- **Exercise description**: Tally the lines below that contain "socket". The number is the whole answer.

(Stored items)
============================================================
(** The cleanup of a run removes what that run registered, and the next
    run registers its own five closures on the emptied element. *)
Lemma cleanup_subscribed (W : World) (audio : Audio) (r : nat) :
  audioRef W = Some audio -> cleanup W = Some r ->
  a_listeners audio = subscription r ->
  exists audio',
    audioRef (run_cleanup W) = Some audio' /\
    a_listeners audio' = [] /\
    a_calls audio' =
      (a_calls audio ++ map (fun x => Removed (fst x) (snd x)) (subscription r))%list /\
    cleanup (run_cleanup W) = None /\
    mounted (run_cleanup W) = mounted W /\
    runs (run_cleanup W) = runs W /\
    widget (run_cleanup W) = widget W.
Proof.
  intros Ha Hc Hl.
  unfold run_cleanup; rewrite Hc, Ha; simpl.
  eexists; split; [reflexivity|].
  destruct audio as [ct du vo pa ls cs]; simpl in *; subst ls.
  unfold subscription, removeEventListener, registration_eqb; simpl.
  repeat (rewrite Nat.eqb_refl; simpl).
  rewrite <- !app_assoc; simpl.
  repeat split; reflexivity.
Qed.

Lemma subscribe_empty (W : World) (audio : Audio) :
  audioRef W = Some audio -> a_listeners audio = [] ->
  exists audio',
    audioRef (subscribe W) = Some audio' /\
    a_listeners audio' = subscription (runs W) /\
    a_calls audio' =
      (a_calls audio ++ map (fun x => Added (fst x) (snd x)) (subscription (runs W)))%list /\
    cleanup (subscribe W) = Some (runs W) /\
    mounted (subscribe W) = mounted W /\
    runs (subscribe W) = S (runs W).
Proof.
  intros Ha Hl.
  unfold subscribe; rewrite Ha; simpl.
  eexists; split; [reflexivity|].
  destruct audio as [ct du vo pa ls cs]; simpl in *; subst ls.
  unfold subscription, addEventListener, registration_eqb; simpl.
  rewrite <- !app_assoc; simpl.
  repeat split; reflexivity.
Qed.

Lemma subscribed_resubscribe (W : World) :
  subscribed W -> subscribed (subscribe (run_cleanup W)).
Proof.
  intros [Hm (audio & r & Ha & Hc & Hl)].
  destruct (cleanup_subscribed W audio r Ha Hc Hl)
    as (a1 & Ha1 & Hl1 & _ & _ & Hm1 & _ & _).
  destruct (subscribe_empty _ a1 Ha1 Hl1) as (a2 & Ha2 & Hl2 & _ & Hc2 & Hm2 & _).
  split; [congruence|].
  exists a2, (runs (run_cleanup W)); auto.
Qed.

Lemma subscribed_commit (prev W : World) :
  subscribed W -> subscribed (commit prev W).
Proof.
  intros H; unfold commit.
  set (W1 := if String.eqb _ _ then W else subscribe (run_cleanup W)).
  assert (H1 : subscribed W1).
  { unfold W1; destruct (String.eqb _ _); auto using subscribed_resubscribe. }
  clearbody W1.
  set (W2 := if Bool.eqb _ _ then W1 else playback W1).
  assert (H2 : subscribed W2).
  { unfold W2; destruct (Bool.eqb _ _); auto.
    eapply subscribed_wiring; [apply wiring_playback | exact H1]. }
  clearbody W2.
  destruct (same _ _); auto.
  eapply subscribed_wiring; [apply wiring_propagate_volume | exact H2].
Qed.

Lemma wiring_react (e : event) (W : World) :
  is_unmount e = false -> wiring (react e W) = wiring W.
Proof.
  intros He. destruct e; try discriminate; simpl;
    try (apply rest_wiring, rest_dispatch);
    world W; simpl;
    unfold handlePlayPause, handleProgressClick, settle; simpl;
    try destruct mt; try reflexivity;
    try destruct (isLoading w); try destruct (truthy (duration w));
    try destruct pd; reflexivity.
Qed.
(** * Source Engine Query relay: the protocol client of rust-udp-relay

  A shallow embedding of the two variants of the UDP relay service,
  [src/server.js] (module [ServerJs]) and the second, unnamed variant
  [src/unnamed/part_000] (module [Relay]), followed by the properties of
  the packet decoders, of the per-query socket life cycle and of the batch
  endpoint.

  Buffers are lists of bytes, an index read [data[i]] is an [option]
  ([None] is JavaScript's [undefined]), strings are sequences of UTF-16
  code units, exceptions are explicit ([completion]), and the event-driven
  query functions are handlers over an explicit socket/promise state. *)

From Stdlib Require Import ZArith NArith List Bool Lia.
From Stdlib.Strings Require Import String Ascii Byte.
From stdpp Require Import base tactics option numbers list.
============================================================
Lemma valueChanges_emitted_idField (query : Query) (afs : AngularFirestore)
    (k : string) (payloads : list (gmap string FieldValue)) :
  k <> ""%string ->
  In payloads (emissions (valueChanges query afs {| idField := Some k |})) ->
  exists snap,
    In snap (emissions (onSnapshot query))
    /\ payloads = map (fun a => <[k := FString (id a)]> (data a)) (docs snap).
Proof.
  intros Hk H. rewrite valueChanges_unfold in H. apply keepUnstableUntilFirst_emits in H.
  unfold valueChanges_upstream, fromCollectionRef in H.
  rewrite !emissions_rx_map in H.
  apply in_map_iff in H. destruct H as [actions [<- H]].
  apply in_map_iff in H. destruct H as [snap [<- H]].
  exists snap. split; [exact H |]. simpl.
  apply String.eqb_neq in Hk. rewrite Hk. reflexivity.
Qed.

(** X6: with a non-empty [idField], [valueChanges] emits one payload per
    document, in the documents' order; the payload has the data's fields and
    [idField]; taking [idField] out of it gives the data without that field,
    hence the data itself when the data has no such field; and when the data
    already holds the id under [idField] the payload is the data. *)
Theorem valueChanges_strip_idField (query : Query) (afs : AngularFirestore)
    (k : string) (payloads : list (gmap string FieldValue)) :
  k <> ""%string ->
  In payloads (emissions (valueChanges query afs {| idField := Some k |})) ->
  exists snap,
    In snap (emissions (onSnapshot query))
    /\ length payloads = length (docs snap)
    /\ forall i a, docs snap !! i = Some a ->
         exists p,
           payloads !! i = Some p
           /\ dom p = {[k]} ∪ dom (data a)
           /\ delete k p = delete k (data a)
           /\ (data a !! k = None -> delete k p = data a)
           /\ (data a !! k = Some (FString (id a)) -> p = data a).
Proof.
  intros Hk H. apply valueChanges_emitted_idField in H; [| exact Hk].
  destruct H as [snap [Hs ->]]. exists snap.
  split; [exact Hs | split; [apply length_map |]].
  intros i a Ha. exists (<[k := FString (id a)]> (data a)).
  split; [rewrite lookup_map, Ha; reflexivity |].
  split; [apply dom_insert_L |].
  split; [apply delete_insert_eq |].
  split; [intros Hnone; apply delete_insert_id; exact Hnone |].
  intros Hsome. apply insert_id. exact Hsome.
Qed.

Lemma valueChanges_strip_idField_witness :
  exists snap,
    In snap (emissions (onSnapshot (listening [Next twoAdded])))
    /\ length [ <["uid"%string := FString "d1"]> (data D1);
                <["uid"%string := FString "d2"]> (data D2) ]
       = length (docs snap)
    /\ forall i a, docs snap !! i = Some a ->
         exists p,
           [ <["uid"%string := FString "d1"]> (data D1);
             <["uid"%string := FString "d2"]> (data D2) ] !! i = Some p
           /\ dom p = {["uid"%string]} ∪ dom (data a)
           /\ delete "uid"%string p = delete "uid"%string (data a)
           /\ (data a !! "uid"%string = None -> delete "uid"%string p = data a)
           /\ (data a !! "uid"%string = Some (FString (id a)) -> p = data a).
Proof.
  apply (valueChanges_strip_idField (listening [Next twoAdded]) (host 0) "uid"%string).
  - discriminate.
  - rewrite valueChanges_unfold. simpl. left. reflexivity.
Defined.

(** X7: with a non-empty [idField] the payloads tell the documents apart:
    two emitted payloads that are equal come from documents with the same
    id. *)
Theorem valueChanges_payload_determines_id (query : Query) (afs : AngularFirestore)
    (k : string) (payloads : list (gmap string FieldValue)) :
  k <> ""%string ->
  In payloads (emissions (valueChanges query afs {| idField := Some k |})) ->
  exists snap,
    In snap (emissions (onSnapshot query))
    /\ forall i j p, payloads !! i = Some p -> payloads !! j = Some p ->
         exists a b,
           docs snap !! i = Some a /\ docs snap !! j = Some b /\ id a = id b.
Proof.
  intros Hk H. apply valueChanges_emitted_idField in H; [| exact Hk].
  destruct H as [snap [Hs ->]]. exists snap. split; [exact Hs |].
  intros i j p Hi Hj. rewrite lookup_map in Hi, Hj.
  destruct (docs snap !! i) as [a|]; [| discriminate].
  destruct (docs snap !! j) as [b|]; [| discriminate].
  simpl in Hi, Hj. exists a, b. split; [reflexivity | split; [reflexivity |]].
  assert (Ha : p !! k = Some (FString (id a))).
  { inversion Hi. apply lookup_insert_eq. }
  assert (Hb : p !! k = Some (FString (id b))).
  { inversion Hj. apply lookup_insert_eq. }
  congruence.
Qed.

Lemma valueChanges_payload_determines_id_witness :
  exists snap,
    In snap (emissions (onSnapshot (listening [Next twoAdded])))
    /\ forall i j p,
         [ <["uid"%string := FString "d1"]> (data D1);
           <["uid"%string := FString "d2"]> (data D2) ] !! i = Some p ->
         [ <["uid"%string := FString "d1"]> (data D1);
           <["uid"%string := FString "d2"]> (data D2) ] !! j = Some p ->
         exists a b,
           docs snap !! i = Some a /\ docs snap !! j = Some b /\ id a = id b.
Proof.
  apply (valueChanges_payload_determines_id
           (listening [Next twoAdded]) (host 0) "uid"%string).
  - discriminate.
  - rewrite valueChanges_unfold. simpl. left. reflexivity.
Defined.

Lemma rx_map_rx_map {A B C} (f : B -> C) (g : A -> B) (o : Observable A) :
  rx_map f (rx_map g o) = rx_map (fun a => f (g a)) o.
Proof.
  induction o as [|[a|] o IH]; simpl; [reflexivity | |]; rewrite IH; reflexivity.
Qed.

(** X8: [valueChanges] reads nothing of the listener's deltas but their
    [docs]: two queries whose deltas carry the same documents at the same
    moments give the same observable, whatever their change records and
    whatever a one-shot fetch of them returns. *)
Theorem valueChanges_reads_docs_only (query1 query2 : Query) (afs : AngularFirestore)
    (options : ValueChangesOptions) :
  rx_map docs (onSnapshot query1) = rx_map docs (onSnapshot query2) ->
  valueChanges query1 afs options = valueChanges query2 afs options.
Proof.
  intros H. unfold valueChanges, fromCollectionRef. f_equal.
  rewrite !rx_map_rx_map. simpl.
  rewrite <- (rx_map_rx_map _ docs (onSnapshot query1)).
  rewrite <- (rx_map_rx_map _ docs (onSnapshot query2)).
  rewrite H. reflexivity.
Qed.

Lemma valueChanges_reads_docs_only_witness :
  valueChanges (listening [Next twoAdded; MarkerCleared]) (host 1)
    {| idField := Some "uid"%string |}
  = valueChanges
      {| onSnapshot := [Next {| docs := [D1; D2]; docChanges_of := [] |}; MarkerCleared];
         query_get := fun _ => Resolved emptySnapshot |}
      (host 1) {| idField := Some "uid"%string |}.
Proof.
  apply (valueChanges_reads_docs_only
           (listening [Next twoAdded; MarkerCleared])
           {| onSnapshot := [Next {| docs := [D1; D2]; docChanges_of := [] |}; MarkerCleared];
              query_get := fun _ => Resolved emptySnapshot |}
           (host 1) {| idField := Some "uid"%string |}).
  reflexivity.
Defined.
============================================================
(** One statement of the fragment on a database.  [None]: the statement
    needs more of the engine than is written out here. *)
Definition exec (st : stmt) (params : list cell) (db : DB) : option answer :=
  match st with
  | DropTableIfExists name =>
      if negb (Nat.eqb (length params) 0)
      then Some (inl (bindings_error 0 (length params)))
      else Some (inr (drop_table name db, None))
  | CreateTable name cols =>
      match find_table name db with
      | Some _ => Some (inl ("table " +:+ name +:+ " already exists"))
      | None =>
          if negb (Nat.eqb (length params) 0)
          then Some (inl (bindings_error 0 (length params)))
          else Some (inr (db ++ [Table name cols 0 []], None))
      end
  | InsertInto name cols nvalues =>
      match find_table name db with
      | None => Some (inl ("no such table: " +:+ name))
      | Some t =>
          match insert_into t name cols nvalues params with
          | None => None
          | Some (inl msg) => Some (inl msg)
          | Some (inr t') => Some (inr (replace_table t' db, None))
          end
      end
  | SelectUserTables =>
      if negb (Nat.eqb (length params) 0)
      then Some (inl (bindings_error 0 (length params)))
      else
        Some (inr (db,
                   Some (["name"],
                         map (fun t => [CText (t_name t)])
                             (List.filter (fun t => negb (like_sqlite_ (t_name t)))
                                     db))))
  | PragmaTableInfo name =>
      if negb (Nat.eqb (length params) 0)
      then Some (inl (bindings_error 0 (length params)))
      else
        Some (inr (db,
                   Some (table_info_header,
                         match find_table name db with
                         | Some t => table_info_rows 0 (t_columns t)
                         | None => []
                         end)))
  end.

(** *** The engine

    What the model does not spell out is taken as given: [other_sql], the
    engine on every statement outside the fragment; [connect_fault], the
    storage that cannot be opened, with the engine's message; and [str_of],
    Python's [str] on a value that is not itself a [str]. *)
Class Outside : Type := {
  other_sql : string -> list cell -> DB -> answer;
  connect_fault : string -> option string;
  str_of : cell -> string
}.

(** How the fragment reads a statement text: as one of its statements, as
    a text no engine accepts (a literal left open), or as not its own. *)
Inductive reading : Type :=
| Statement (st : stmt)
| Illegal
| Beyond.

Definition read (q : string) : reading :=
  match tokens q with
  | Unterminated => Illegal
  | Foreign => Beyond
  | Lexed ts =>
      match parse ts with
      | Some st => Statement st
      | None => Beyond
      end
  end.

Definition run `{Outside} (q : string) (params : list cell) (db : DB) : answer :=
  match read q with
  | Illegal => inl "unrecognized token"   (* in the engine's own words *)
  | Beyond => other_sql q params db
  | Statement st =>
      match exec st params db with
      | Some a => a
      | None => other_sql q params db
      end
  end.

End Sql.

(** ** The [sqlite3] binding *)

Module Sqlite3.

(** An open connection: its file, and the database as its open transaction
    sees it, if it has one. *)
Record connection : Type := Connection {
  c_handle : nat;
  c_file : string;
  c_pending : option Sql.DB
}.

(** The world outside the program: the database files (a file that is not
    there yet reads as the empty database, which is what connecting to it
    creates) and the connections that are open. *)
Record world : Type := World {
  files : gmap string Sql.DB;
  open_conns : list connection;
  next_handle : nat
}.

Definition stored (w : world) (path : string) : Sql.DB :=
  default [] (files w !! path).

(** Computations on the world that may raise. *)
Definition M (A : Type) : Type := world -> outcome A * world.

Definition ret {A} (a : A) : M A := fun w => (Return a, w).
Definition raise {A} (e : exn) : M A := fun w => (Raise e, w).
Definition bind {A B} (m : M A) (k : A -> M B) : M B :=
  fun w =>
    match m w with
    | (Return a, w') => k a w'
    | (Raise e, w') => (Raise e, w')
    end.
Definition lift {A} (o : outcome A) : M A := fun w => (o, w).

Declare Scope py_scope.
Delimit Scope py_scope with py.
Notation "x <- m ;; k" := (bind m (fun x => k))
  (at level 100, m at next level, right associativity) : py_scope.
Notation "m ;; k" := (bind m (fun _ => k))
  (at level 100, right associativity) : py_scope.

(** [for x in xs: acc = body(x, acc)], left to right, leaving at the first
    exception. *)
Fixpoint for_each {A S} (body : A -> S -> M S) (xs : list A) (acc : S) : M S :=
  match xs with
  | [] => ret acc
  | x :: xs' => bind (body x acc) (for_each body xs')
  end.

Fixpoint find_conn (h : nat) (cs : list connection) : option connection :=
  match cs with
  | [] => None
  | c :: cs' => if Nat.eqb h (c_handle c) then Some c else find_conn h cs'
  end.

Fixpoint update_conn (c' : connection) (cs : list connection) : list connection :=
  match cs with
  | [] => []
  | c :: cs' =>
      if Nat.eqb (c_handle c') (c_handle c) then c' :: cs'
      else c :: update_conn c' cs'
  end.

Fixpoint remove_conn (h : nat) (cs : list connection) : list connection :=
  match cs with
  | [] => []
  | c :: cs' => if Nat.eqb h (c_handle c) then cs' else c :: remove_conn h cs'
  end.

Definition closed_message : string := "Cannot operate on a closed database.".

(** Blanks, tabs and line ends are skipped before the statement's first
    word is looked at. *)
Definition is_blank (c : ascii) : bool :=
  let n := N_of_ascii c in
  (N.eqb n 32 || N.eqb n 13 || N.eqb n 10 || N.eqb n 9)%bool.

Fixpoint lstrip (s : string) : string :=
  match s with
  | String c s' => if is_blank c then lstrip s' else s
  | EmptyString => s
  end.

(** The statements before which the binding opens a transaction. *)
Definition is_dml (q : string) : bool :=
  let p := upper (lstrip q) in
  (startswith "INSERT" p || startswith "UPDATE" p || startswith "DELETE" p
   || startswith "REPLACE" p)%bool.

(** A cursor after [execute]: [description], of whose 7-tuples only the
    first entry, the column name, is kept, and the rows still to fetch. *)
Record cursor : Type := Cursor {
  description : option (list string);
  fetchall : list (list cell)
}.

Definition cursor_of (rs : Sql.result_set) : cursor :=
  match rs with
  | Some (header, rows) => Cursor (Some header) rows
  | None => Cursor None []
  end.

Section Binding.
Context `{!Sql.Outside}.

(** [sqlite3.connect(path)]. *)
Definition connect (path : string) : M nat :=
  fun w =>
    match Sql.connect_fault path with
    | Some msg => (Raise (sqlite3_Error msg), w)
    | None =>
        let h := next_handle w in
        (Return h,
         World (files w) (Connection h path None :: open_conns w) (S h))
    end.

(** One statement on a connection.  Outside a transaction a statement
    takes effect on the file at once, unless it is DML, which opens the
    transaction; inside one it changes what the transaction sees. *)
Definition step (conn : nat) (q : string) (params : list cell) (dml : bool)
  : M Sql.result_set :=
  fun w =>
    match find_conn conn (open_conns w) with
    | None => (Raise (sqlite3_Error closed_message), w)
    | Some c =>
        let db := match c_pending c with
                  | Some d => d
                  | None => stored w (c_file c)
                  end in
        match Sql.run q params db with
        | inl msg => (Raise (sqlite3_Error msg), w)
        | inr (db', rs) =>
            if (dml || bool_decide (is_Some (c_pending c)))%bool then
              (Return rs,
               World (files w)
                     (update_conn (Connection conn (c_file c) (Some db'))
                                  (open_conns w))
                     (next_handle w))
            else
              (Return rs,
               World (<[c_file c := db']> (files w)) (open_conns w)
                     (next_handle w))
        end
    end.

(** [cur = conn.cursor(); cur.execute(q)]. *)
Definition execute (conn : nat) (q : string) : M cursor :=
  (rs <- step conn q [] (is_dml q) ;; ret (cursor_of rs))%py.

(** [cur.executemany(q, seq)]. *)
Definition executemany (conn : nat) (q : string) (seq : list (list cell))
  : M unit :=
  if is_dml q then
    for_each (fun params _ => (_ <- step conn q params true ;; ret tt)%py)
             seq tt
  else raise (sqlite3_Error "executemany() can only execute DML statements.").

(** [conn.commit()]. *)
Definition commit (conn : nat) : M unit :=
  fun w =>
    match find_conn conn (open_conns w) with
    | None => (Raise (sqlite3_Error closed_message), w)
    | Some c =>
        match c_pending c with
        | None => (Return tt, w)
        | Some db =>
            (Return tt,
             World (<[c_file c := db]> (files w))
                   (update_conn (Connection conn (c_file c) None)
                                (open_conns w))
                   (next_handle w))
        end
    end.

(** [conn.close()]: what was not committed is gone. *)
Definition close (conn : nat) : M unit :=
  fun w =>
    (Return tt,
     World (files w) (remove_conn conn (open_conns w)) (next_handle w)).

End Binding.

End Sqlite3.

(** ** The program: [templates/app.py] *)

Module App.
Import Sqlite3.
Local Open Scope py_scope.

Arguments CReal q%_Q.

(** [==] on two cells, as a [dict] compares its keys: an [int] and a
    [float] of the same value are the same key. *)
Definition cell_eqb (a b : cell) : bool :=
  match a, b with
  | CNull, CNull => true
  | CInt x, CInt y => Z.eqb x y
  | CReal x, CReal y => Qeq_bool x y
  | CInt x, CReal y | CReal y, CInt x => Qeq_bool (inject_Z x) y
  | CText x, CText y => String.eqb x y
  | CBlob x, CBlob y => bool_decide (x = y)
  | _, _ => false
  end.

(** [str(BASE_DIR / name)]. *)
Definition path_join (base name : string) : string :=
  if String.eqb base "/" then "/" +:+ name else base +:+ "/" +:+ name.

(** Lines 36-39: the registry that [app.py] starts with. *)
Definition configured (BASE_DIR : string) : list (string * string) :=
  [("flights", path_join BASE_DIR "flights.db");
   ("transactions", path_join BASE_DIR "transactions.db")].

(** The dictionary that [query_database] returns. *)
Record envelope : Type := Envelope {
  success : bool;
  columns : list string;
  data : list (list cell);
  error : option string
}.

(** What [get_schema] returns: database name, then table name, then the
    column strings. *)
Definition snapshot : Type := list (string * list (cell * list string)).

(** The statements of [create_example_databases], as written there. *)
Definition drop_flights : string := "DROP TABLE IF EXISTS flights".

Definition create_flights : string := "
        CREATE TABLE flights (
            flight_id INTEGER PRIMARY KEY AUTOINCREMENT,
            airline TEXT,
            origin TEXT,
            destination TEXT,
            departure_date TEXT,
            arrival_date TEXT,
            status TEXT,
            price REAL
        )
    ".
============================================================
- **Answer**: 2